╭─ Data records

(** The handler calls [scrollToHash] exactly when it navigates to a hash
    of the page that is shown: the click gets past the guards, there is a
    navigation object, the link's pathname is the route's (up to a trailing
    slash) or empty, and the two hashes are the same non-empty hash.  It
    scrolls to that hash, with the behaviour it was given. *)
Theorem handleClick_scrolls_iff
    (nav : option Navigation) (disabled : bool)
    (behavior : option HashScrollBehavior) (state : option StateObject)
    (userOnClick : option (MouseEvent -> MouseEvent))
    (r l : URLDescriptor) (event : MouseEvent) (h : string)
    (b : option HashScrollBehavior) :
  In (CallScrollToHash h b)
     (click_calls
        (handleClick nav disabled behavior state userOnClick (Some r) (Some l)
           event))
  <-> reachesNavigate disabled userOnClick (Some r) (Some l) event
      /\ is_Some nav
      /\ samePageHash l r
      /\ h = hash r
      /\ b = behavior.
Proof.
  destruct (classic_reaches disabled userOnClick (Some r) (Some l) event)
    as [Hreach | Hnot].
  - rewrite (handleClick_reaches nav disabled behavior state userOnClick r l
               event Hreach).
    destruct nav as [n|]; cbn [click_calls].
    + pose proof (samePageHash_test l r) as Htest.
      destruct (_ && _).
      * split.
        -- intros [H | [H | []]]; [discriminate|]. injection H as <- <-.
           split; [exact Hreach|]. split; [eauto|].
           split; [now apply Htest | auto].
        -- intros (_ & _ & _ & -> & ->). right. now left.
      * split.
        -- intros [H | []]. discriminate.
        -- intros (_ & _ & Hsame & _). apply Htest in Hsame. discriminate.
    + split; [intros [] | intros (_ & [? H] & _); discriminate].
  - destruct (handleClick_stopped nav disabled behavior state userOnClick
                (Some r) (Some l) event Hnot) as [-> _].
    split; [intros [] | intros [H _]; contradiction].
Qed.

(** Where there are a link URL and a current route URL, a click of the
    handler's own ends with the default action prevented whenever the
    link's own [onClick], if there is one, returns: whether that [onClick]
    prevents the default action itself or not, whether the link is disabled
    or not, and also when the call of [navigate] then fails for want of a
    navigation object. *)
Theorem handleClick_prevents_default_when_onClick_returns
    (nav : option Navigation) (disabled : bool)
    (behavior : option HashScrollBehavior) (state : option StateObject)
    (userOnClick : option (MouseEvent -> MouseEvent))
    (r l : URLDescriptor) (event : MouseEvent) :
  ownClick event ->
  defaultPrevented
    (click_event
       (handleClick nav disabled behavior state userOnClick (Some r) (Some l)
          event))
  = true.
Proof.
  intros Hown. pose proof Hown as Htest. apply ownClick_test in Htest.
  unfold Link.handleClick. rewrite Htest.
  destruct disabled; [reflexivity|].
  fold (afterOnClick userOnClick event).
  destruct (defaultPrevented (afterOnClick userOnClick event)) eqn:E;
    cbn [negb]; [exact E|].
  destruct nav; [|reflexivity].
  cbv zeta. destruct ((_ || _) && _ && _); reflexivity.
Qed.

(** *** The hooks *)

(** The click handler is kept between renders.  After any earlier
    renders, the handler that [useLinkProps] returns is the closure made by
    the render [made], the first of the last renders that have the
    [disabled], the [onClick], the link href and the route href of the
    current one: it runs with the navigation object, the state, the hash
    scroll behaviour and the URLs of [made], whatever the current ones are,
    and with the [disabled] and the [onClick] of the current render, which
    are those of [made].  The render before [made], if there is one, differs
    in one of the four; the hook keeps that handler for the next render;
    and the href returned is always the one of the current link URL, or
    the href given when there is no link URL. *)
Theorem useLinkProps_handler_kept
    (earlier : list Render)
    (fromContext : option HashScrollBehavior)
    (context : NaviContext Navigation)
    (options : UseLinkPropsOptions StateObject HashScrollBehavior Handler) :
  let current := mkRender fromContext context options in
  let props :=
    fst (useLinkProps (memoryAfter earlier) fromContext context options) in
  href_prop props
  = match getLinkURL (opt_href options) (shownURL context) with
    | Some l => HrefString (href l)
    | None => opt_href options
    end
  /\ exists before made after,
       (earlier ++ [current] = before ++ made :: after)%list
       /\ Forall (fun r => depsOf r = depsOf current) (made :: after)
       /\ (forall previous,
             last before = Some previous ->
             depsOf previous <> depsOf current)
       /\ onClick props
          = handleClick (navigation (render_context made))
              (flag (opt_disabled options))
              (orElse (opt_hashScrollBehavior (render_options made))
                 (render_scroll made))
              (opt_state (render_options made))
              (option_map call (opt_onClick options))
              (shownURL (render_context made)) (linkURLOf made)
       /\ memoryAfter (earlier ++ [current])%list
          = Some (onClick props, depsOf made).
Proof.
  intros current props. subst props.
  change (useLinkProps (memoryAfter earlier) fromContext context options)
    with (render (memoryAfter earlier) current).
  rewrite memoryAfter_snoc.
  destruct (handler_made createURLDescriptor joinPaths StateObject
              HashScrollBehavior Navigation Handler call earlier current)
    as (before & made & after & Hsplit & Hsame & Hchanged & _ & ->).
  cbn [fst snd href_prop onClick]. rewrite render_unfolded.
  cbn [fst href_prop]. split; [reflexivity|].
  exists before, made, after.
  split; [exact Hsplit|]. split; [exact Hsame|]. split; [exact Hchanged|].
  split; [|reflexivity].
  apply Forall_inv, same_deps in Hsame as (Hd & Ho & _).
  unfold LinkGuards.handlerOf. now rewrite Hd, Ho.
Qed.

╰─

#### What the task asks:
Look back at the entries above and repeat, unchanged, every line from the line holding "-- intros [H | []]. discriminate." through the line holding "(** Where there".

#### Exercise solution:
        -- intros [H | []]. discriminate.
        -- intros (_ & _ & Hsame & _). apply Htest in Hsame. discriminate.
    + split; [intros [] | intros (_ & [? H] & _); discriminate].
  - destruct (handleClick_stopped nav disabled behavior state userOnClick
                (Some r) (Some l) event Hnot) as [-> _].
    split; [intros [] | intros [H _]; contradiction].
Qed.

(** Where there are a link URL and a current route URL, a click of the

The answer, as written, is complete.